Publisher: Taylor & Francis
ISBN: 1000876772
Category : Business & Economics
Languages : en
Pages : 311
Book Description
Local enterprise, institutional quality and strategic location were of central importance in the growth of medieval towns. This book, comprising a study of 112 English towns, emphasises these key factors. Downstream locations on major rivers attracted international trade, and thereby stimulated the local processing of imports and exports, while the early establishment of richly endowed religious institutions funnelled agricultural rental income into a town, where it was spent on luxury goods produced by local craftsmen and artisans, and on expensive, long-running building schemes. Local entrepreneurs who recognised the economic potential of a town developed residential suburbs which attracted wealthy residents. Meanwhile town authorities invested in the building and maintenance of bridges, gates, walls and ditches, often with financial support from wealthy residents. Royal lordship was also an advantage to a town, as it gave the town authorities direct access to the king and bypassed local power-brokers such as bishops and earls. The legacy of medieval investment remains visible today in the streets of important towns. Drawing on rentals, deeds and surveys, this book also examines in detail the topography of seven key medieval towns: Bristol, Gloucester, Coventry, Cambridge, Birmingham, Shrewsbury and Hull. In each case, surviving records identify the location and value of urban properties, and their owners and tenants.

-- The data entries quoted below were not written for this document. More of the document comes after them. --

Lemma count_alive_spec fresh w :
  par_inv fresh w -> w_in w <> ∅ -> Z.of_nat (size (w_dir w)) <= 1000000 ->
  count_alive (w_dir w) (w_alive w) = Ret (Z.of_nat (size (w_in w))).
Proof.
  intros Hinv Hne Hs. unfold count_alive. rewrite (Readdirnames_ret fresh) by done. step_bind. f_equal.
  assert (He : length (elements (w_dir w)) = size (w_dir w)) by done.
  rewrite take_ge by lia. rewrite scan_fold; [|lia|unfold int_max; lia].
  rewrite (counted_files fresh w Hinv), !length_fmap. by rewrite length_map_to_list.
Qed.

Lemma par_inv_weaken fresh fresh' w : (forall pid, pid ∈ fresh' -> pid ∈ fresh) -> par_inv fresh w -> par_inv fresh' w.
Proof. intros Hf [H1 H2 H3 H4]. split; auto. Qed.

Lemma spawned_tail ls l pid : pid ∈ spawned ls -> pid ∈ spawned (l :: ls).
Proof. intros H. unfold spawned in *. simpl. destruct l; simpl; try done. by right. Qed.

(** *** Each step keeps the invariant *)

(** A directory that differs in names that do not scan. *)
Lemma par_inv_other fresh w dir :
  par_inv fresh w -> (forall name, is_Some (scan_name name) -> (name ∈ dir <-> name ∈ w_dir w)) ->
  par_inv fresh (mkWorld dir (w_alive w) (w_in w)).
Proof.
  intros [H1 H2 H3 H4] Hdir.
  assert (Hmy : forall pid, Z.of_nat pid <= pid_max -> (myfilename pid ∈ dir <-> myfilename pid ∈ w_dir w))
    by (intros pid Hb; apply Hdir; rewrite scan_name_my by done; by eexists).
  split; simpl.
  - intros name xpid Hin Hn. apply H1; [|done]. apply Hdir; [by eexists|done].
  - intros pid Hp. destruct (H2 pid Hp) as (Hd & Ha & Hb). split; [by apply Hmy|done].
  - intros pid Hb Hin. apply H3; [done|]. by apply Hmy.
  - intros pid Hp Hb. destruct (H4 pid Hp Hb). by rewrite (Hmy pid Hb).
Qed.

Lemma par_inv_spawn pid fresh w :
  pid ∉ fresh -> Z.of_nat pid <= pid_max -> par_inv (pid :: fresh) w ->
  par_inv fresh (mkWorld (w_dir w) ({[Z.of_nat pid]} ∪ w_alive w) (w_in w)).
Proof.
  intros Hn Hb [H1 H2 H3 H4]. destruct (H4 pid) as [Hf _]; [by left|done|]. split; simpl; [done|..].
  - intros p Hp. destruct (H2 p Hp) as (? & ? & ?). split; [done|]. split; [apply elem_of_union; by right|done].
  - intros p Hpb Hp [He%elem_of_singleton|Hin]%elem_of_union; [|by apply H3].
    apply Nat2Z.inj in He as ->. done.
  - intros p Hp Hpb. destruct (H4 p) as [Hp1 Hp2]; [by right|done|]. split; [done|].
    intros [He%elem_of_singleton|Hin]%elem_of_union; [|done]. apply Nat2Z.inj in He as ->. done.
Qed.

Lemma par_inv_die pid fresh w :
  par_inv fresh w -> par_inv fresh (mkWorld (w_dir w) (w_alive w ∖ {[Z.of_nat pid]}) (delete pid (w_in w))).
Proof.
  intros [H1 H2 H3 H4]. split; simpl; [done|..].
  - intros p [st [Hne Hp]%lookup_delete_Some]. destruct (H2 p) as (Hd & Ha & Hb); [by eexists|].
    split; [done|]. split; [|done]. apply elem_of_difference. split; [done|]. intros He%elem_of_singleton. lia.
  - intros p Hb Hp [Hin Hne]%elem_of_difference. rewrite lookup_delete_ne; [by apply H3|].
    intros ->. by apply Hne, elem_of_singleton.
  - intros p Hp Hb. destruct (H4 p Hp Hb). split; [done|]. set_solver.
Qed.
(* ===== verification/ShardCfg.v ===== *)
(** Shard configurations of [shardkv1/shardcfg/shardcfg.go]: the assignment of the
    shards to the groups, joining and leaving groups, and the balancing of the
    assignment. *)
From S2P Require Import Prelude.

Definition NShards : nat := 12.
Definition NumFirst : Z := 1.
Definition Gid1 : Z := 1.

(** [Shards] is an array of [NShards] gids, [Groups] a map from gids to servers. *)
Record ShardConfig := mkShardConfig {
  Num : Z;
  Shards : list Z;
  Groups : gmap Z (list string)
}.

Definition Key2Shard (key : string) : Z := Z.rem (Sum32 key) (Z.of_nat NShards).

Definition MakeShardConfig : ShardConfig := mkShardConfig 0 (replicate NShards 0) ∅.

(** A new map with a copy of each server list. *)
Definition Copy (cfg : ShardConfig) : ShardConfig :=
  let c := MakeShardConfig in
  mkShardConfig (Num cfg) (Shards cfg)
    (map_fold (fun k srvs groups => <[k := srvs]> groups) (Groups c) (Groups cfg)).

(** [counts[g]] of the map built by counting [c.Shards]; 0 for a gid without shards. *)
Definition count_gid (g : Z) (shards : list Z) : Z :=
  Z.of_nat (length (filter (fun x => x = g) shards)).

(** [slices.Sort] of the keys of [c.Groups]. *)
Definition sorted_gids (groups : gmap Z (list string)) : list Z :=
  merge_sort Z.le (map_to_list groups).*1.
(* ===== verification/Tester.v ===== *)
(** The server groups, clients and persisters of the test framework
    ([tester1/group.go], [tester1/srv.go], [tester1/clnts.go],
    [tester1/persister.go]) on the network of [Labrpc.v]: partitions, shutdown
    and restart, and which ends a client may use. *)
From S2P Require Import Prelude.
From S2P Require Import Labrpc.
From stdpp Require Import pretty.
Open Scope Z_scope.

(** ** Persister *)

Record Persister := mkPersister { ps_raftstate : list Byte.byte; ps_snapshot : list Byte.byte }.

Definition MakePersister : Persister := mkPersister [] [].
Definition clone (orig : list Byte.byte) : list Byte.byte := orig.
(** The slices are shared by the copy; [Save] replaces them and never writes into them. *)
Definition Copy (ps : Persister) : Persister := mkPersister (ps_raftstate ps) (ps_snapshot ps).
Definition ReadRaftState (ps : Persister) : list Byte.byte := clone (ps_raftstate ps).
Definition RaftStateSize (ps : Persister) : Z := Z.of_nat (length (ps_raftstate ps)).
Definition Save (ps : Persister) (raftstate snapshot : list Byte.byte) : Persister :=
  mkPersister (clone raftstate) (clone snapshot).
Definition ReadSnapshot (ps : Persister) : list Byte.byte := clone (ps_snapshot ps).
Definition SnapshotSize (ps : Persister) : Z := Z.of_nat (length (ps_snapshot ps)).

(** ** Server groups *)

Definition ServerName (gid i : Z) : string := "server-" +:+ pretty gid +:+ "-" +:+ pretty i.

(** [saved] is a reference to a persister; [svcs] is whether services run.  No code
    sets [endNames] to nil once [makeServer] has filled it. *)
Record TServer := mkTServer {
  ts_saved : option nat;
  ts_svcs : bool;
  ts_endNames : list string
}.

(** A group with what its operations reach: the network, the store of persisters
    that [saved] points into, the number of names drawn by [Randstring] and of
    [labrpc] servers made so far. *)
Record group := mkGroup {
  g_net : Network;
  g_srvs : list TServer;
  g_connected : list bool;
  g_gid : Z;
  g_persisters : list Persister;
  g_names : nat;
  g_labsrvs : nat
}.

Definition with_net (g : group) (net : Network) : group :=
  mkGroup net (g_srvs g) (g_connected g) (g_gid g) (g_persisters g) (g_names g) (g_labsrvs g).
Definition with_connected (g : group) (c : list bool) : group :=
  mkGroup (g_net g) (g_srvs g) c (g_gid g) (g_persisters g) (g_names g) (g_labsrvs g).
Definition with_srvs (g : group) (srvs : list TServer) : group :=
  mkGroup (g_net g) srvs (g_connected g) (g_gid g) (g_persisters g) (g_names g) (g_labsrvs g).
Definition with_persisters (g : group) (ps : list Persister) : group :=
  mkGroup (g_net g) (g_srvs g) (g_connected g) (g_gid g) ps (g_names g) (g_labsrvs g).

Definition N (g : group) : nat := length (g_srvs g).
Definition all (g : group) : list nat := seq 0 (length (g_srvs g)).
Definition IsConnected (g : group) (i : nat) : outcome bool := at_ (g_connected g) i.

(** [Server.connect] and [Server.disconnect]: the outgoing ends of one server. *)
Definition Server_connect (g : group) (s : TServer) (to : list nat) : outcome group :=
  foldM (fun g j =>
    c ← IsConnected g j;
    if c : bool then e ← at_ (ts_endNames s) j; Ret (with_net g (Enable (g_net g) e true))
    else Ret g) to g.

Definition Server_disconnect (g : group) (s : TServer) (from : list nat) : outcome group :=
  foldM (fun g j =>
    e ← at_ (ts_endNames s) j; Ret (with_net g (Enable (g_net g) e false))) from g.

Definition connect (g : group) (i : nat) (to : list nat) : outcome group :=
  connected ← set_at (g_connected g) i true;
  let g := with_connected g connected in
  s ← at_ (g_srvs g) i;
  g ← Server_connect g s to;
  foldM (fun g j =>
    c ← IsConnected g j;
    if c : bool then
      sj ← at_ (g_srvs g) j;
      e ← at_ (ts_endNames sj) i; Ret (with_net g (Enable (g_net g) e true))
    else Ret g) to g.

Definition disconnect (g : group) (i : nat) (from : list nat) : outcome group :=
  connected ← set_at (g_connected g) i false;
  let g := with_connected g connected in
  s ← at_ (g_srvs g) i;
  g ← Server_disconnect g s from;
  foldM (fun g j =>
    sj ← at_ (g_srvs g) j;
    e ← at_ (ts_endNames sj) i; Ret (with_net g (Enable (g_net g) e false))) from g.

Definition ConnectOne (g : group) (i : nat) : outcome group := connect g i (all g).
Definition ConnectAll (g : group) : outcome group := foldM ConnectOne (all g) g.
Definition DisconnectAll (g : group) (i : nat) : outcome group := disconnect g i (all g).

Definition Partition (g : group) (p1 p2 : list nat) : outcome group :=
  g ← foldM (fun g i => g ← disconnect g i p2; connect g i p1) p1 g;
  foldM (fun g i => g ← disconnect g i p1; connect g i p2) p2 g.
(** ** Leaving a group *)

(** The first [i] servers of [g0] are shut down. *)
Record shut_upto (n i : nat) (g0 g : group) : Prop := {
  sh_wf : grp_wf n g;
  sh_gid : g_gid g = g_gid g0;
  sh_names : g_names g = g_names g0;
  sh_en a : ts_endNames <$> g_srvs g !! a = ts_endNames <$> g_srvs g0 !! a;
  sh_saved : saved_ok g;
  sh_rn : rn_ends (g_net g) = rn_ends (g_net g0);
  sh_pers : (length (g_persisters g0) <= length (g_persisters g))%nat;
  sh_down a s : (a < i)%nat -> g_srvs g !! a = Some s -> ts_svcs s = false;
  sh_conn a : conn g a = if decide (a < i)%nat then false else conn g0 a;
  sh_link a b : (a < n)%nat -> (b < n)%nat -> (a < i)%nat \/ (b < i)%nat -> linked g a b = false;
  sh_gone a : (a < i)%nat -> server_of (g_net g) (ServerName (g_gid g0) (Z.of_nat a)) = None;
  sh_ends e : (forall s, s ∈ g_srvs g0 -> e ∉ ts_endNames s) ->
    is_enabled (g_net g) e = is_enabled (g_net g0) e;
  sh_other name : (forall a, (a < n)%nat -> name <> ServerName (g_gid g0) (Z.of_nat a)) ->
    server_of (g_net g) name = server_of (g_net g0) name
}.

Lemma en_ends g g' : (forall a, ts_endNames <$> g_srvs g' !! a = ts_endNames <$> g_srvs g !! a) ->
  forall a b, en g' a b = en g a b.
Proof.
  intros H a b. unfold en. specialize (H a).
  destruct (g_srvs g' !! a), (g_srvs g !! a); simplify_eq/=; congruence.
Qed.

(** Replacing a server by one with the same ends. *)
Lemma grp_wf_srv n g g' :
  grp_wf n g -> length (g_srvs g') = length (g_srvs g) -> g_connected g' = g_connected g ->
  (forall a, ts_endNames <$> g_srvs g' !! a = ts_endNames <$> g_srvs g !! a) -> grp_wf n g'.
Proof.
  intros [H1 H2 H3 H4] Hl Hc He. split; [congruence|congruence|..].
  - intros a s Hs. specialize (He a). rewrite Hs in He.
    destruct (g_srvs g !! a) as [s'|] eqn:Es; simplify_eq/=. rewrite He. by eapply H3.
  - intros a b a' b'. rewrite !(en_ends g g' He). apply H4.
Qed.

Using statistical techniques, previously applied only to the early modern and modern periods, the book analyses the impact of location and type of property on property values. It shows that features of the modern property market, including spatial autocorrelation, were present in the middle ages. Property hot-spots of high rents are also identified; the most valuable properties were those situated between the market and other focal points such transport hubs and religious centres, convenient for both, but remote from noise and pollution. This book takes an interdisciplinary approach, drawing on expertise from the disciplines of economics and history. It will be of interest to historians and to social scientists looking for a long-run perspective on urban development.